> _Problem to solve_: The output is the lines below from the one with "pose proof (app_inj_1 (0xce" through the one with "pose proof (after_reading_trans", both included, printed exactly and with no other line.

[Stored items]
========================================

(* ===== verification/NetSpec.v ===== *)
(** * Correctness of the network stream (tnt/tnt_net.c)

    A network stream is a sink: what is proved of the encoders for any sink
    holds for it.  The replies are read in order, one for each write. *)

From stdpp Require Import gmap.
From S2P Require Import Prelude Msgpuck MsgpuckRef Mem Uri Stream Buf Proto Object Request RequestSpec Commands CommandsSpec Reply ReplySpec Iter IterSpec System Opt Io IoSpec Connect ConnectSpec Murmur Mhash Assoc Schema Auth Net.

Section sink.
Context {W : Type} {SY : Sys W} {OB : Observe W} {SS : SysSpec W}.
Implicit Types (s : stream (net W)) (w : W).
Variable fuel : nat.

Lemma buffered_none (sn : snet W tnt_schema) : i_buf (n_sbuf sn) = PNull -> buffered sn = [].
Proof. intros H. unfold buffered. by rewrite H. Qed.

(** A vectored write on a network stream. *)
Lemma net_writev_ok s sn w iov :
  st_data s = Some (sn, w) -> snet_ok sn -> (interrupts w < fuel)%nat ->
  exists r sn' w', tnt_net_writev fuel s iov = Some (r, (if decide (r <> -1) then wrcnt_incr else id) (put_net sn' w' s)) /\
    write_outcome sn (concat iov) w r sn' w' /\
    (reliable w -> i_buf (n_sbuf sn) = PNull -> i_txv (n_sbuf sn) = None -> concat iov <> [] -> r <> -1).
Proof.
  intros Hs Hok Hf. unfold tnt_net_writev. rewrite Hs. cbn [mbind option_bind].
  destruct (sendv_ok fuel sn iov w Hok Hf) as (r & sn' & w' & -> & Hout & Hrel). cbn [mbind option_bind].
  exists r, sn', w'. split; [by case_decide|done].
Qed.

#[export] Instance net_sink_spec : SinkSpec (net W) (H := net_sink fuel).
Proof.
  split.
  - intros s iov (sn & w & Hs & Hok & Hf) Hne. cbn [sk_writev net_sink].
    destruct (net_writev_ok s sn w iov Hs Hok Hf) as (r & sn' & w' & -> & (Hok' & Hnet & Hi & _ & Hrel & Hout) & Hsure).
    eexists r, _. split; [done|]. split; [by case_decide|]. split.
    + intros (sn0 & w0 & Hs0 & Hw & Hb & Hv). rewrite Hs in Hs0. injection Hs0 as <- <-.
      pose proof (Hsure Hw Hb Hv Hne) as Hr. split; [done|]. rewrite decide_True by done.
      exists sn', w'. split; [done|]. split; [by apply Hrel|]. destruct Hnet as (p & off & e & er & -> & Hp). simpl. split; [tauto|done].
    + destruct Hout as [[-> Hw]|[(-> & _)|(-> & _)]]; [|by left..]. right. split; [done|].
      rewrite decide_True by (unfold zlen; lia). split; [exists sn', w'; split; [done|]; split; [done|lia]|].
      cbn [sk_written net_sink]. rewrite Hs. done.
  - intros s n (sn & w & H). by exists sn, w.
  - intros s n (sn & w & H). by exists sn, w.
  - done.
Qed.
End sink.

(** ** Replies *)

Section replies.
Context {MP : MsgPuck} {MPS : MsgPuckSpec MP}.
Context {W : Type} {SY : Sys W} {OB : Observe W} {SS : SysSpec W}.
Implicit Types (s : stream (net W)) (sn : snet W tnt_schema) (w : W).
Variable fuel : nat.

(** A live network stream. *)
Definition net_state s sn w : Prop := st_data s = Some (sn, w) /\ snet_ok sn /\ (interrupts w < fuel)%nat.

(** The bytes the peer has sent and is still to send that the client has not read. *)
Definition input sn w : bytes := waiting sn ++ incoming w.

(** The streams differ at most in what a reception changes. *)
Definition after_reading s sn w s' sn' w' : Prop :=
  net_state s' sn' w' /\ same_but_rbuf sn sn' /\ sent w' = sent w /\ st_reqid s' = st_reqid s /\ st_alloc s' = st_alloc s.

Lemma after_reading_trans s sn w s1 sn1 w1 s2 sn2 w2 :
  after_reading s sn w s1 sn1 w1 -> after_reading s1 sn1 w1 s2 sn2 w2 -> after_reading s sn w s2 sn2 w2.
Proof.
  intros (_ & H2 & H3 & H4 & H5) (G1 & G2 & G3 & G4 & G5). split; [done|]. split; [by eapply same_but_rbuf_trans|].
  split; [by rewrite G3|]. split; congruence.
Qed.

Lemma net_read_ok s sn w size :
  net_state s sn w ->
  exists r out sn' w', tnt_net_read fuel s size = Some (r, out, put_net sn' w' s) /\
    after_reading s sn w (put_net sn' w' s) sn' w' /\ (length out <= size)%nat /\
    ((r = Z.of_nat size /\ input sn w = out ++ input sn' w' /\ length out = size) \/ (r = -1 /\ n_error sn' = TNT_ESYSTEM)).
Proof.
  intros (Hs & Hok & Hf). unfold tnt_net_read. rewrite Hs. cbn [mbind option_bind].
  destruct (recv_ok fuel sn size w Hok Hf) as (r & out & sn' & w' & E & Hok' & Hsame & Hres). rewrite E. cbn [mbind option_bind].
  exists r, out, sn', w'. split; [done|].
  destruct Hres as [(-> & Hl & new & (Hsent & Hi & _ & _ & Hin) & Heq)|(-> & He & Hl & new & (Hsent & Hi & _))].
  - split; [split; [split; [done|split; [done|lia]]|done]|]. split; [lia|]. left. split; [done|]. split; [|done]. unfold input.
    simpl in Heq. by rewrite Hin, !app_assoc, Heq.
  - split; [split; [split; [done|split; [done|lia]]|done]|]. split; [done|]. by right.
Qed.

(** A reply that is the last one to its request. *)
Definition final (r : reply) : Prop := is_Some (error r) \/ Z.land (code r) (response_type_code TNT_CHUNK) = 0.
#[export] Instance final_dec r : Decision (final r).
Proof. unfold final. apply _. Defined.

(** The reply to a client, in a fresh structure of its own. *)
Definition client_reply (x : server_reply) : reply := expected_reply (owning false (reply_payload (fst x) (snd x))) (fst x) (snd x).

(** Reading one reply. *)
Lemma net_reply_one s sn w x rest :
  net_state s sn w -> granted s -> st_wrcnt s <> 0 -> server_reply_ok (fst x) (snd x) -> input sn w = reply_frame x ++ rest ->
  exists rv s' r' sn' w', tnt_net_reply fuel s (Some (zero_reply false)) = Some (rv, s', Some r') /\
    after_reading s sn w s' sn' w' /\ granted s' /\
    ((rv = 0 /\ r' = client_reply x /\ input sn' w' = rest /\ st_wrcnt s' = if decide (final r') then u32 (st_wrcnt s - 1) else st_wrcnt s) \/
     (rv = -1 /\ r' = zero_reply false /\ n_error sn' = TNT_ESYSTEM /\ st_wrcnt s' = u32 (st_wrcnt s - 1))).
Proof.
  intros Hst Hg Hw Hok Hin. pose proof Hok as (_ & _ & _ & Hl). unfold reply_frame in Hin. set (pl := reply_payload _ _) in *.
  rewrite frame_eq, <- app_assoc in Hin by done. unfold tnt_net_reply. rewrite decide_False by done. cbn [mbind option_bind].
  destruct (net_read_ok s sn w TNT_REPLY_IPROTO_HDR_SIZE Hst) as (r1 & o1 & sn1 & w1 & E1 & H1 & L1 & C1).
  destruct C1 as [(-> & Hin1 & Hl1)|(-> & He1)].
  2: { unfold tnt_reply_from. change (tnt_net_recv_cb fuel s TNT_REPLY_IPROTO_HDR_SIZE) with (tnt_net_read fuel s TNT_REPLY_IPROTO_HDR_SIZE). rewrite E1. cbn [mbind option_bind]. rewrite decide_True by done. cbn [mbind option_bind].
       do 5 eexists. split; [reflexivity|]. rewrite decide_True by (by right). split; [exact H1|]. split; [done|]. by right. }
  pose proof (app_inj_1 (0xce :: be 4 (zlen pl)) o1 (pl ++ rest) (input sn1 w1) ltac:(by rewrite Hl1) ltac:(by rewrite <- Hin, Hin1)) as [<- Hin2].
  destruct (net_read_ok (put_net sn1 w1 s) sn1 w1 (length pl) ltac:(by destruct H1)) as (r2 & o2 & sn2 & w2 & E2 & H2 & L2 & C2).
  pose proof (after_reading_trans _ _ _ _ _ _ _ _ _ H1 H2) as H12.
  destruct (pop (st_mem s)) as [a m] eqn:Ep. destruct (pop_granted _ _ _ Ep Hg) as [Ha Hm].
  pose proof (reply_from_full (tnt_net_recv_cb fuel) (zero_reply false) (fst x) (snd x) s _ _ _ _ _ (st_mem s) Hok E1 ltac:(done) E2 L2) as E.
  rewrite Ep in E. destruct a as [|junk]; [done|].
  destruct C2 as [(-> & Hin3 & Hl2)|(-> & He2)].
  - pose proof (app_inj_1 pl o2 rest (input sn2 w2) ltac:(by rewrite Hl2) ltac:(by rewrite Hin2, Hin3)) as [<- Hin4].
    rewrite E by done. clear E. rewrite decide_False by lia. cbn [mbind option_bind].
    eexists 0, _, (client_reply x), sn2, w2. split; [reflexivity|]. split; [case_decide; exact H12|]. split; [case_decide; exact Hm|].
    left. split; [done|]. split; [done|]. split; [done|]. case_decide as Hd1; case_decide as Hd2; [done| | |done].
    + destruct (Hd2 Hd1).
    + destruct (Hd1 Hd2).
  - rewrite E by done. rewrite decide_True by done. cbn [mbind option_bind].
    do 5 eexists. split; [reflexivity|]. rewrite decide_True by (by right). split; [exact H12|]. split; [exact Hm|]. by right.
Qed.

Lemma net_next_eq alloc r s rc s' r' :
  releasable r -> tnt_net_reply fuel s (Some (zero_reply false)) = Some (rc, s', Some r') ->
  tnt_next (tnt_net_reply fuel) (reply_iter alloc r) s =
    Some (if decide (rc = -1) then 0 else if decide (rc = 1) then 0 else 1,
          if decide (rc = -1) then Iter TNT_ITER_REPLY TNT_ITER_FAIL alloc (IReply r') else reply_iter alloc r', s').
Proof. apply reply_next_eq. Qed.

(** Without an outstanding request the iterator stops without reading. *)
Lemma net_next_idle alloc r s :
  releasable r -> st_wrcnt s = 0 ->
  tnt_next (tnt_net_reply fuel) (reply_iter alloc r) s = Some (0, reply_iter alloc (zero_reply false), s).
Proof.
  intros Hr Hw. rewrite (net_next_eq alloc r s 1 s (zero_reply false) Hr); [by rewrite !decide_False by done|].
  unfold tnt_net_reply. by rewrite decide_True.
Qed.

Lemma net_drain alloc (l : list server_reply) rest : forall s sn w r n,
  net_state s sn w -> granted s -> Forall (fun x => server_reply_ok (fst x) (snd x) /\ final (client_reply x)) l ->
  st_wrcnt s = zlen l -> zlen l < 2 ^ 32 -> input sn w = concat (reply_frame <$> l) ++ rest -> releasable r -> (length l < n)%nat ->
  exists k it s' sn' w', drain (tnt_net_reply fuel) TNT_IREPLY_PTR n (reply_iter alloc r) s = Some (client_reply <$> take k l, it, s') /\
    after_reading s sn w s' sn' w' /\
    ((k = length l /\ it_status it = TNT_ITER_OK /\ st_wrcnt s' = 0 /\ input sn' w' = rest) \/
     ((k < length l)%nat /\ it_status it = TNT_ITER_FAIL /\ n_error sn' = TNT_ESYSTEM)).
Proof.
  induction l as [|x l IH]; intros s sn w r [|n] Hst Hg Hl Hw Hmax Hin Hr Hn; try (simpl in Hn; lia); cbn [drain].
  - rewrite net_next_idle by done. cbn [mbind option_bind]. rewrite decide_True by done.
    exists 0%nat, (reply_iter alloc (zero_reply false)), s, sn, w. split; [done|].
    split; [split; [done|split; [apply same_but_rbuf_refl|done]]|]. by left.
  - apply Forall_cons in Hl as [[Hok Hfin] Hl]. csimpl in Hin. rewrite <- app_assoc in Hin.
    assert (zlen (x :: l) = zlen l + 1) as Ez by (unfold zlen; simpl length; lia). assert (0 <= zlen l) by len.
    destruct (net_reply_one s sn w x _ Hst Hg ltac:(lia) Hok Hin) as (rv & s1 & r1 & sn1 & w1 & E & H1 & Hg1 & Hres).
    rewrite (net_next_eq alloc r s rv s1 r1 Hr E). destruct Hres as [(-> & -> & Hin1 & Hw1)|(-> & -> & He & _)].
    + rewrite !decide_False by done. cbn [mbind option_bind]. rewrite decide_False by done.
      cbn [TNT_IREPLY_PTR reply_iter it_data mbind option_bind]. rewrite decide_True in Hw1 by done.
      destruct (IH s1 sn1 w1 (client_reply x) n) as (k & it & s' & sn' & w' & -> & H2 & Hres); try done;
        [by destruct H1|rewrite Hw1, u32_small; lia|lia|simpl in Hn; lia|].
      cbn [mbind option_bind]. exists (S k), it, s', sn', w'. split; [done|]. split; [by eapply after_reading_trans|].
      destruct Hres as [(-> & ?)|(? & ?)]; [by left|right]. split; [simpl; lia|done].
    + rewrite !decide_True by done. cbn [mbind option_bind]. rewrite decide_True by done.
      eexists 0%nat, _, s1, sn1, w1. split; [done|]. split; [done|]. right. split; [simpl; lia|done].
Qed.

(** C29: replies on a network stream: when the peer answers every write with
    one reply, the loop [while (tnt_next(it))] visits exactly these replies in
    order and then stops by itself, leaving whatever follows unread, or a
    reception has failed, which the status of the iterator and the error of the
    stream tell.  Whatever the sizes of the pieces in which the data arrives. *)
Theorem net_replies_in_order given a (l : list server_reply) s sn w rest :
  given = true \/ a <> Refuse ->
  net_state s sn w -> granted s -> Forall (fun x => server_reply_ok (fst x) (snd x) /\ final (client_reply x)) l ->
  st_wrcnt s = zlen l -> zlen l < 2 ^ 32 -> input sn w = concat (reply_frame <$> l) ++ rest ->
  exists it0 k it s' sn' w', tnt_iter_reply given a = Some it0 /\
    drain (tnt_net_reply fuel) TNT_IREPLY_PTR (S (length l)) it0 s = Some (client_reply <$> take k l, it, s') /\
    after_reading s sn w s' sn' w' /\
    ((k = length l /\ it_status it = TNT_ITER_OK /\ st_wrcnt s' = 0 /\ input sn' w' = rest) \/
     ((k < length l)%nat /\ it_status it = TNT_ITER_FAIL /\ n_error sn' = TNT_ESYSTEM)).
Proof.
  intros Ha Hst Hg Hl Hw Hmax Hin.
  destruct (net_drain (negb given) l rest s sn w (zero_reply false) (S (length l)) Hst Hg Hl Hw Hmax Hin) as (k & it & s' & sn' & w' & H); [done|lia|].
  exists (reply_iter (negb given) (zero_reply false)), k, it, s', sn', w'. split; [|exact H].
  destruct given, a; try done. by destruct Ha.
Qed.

========================================

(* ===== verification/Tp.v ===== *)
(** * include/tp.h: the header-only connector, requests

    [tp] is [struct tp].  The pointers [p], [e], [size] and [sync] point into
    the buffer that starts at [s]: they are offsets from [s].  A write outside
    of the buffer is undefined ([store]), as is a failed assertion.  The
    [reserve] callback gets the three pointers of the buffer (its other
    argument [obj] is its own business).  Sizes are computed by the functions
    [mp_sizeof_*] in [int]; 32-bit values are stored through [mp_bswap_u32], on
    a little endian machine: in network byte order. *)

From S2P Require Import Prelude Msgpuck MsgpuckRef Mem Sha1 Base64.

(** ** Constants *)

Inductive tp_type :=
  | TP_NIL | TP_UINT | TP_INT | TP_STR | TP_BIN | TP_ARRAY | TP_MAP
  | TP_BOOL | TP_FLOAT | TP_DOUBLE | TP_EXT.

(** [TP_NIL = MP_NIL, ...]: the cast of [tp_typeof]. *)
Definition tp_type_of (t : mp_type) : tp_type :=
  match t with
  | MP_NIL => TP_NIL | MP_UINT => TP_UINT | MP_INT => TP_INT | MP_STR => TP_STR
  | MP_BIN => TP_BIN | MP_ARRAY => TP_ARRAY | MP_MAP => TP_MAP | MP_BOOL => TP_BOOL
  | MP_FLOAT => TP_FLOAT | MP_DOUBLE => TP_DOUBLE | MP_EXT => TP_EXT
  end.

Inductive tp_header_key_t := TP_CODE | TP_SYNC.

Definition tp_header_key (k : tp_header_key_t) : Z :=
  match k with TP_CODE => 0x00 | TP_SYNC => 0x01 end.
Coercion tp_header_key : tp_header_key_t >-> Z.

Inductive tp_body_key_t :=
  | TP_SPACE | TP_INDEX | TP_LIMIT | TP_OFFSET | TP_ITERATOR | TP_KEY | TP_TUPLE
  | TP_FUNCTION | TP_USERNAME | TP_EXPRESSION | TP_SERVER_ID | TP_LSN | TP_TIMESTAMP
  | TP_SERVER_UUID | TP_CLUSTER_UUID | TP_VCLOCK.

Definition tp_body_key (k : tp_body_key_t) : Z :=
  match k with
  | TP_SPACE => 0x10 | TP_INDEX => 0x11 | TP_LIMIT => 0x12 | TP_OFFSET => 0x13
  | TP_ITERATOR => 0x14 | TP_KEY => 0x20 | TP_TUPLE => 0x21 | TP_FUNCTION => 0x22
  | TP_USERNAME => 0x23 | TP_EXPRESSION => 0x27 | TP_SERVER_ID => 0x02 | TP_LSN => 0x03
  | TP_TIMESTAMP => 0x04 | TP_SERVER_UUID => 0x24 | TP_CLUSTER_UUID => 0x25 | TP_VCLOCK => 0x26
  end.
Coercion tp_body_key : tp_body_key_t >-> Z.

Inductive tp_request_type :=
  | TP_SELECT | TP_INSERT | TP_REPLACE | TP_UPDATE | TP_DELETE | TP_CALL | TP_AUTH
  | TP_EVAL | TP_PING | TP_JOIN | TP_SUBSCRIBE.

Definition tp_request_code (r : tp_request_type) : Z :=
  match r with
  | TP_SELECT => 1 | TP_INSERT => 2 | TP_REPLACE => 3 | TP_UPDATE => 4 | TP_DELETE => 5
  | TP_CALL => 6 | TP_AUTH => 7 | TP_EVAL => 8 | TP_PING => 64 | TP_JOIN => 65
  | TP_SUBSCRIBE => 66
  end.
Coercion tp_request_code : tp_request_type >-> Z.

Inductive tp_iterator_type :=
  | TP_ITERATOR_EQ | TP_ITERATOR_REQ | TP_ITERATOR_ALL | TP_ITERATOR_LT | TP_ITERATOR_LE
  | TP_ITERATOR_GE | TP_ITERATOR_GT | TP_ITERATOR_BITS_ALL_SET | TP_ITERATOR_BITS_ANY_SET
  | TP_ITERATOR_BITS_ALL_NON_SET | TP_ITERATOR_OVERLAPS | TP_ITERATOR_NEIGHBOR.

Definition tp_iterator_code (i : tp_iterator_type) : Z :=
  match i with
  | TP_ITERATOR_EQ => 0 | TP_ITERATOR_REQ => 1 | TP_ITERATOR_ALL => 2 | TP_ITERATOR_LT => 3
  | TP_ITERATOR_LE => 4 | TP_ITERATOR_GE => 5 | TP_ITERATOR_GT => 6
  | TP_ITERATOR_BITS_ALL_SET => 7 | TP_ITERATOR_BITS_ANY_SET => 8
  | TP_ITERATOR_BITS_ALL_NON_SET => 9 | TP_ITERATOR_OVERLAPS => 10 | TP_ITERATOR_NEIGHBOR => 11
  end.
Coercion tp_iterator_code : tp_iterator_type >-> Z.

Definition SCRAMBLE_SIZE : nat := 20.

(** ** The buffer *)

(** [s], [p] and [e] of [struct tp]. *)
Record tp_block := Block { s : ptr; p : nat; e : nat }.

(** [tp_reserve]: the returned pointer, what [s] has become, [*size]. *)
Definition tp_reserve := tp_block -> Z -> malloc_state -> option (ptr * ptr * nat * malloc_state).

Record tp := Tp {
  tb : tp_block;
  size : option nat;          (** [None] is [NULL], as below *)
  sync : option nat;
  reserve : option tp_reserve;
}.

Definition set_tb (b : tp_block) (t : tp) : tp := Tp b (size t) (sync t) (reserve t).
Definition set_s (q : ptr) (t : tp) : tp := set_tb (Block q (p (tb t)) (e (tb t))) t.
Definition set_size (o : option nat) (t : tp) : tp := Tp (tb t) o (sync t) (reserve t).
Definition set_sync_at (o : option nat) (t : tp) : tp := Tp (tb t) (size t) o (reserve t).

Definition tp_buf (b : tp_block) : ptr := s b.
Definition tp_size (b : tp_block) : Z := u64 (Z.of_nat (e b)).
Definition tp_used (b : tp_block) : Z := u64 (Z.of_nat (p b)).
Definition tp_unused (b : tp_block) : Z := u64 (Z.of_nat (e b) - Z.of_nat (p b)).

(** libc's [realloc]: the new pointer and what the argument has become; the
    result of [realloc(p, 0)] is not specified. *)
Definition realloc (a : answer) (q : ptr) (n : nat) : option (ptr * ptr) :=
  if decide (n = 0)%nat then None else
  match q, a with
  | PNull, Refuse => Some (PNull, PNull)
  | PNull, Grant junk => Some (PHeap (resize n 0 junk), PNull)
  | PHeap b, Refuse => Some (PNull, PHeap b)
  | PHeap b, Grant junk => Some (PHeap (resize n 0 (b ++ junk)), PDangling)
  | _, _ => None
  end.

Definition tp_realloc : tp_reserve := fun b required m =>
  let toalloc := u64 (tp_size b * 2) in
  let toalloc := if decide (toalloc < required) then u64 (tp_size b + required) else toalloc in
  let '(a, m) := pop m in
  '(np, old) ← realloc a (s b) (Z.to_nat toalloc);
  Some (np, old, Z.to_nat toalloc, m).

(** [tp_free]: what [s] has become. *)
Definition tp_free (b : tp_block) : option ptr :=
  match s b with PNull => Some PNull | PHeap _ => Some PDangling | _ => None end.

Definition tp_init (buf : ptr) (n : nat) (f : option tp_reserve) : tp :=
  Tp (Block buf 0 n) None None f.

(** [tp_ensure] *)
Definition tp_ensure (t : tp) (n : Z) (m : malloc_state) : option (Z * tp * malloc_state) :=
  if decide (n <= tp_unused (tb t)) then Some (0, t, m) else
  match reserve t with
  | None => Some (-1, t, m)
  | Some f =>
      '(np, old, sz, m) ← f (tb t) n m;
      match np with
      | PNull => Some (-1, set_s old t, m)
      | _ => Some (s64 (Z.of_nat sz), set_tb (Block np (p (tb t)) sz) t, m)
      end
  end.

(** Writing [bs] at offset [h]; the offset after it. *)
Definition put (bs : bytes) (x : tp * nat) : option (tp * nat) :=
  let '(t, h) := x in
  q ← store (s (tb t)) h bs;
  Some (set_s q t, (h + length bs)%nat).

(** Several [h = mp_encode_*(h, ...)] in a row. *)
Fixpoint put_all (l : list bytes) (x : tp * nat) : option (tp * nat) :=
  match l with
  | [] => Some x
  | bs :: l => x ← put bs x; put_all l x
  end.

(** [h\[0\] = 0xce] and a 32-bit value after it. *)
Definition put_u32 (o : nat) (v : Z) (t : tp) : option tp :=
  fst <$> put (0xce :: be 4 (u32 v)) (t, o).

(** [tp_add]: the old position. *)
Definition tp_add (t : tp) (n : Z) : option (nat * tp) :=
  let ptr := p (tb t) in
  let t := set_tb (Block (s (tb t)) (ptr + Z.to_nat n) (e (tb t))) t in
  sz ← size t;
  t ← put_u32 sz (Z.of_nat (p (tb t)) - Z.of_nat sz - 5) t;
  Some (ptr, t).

========================================

> _Output for this task_:
  pose proof (app_inj_1 (0xce :: be 4 (zlen pl)) o1 (pl ++ rest) (input sn1 w1) ltac:(by rewrite Hl1) ltac:(by rewrite <- Hin, Hin1)) as [<- Hin2].
  destruct (net_read_ok (put_net sn1 w1 s) sn1 w1 (length pl) ltac:(by destruct H1)) as (r2 & o2 & sn2 & w2 & E2 & H2 & L2 & C2).
  pose proof (after_reading_trans _ _ _ _ _ _ _ _ _ H1 H2) as H12.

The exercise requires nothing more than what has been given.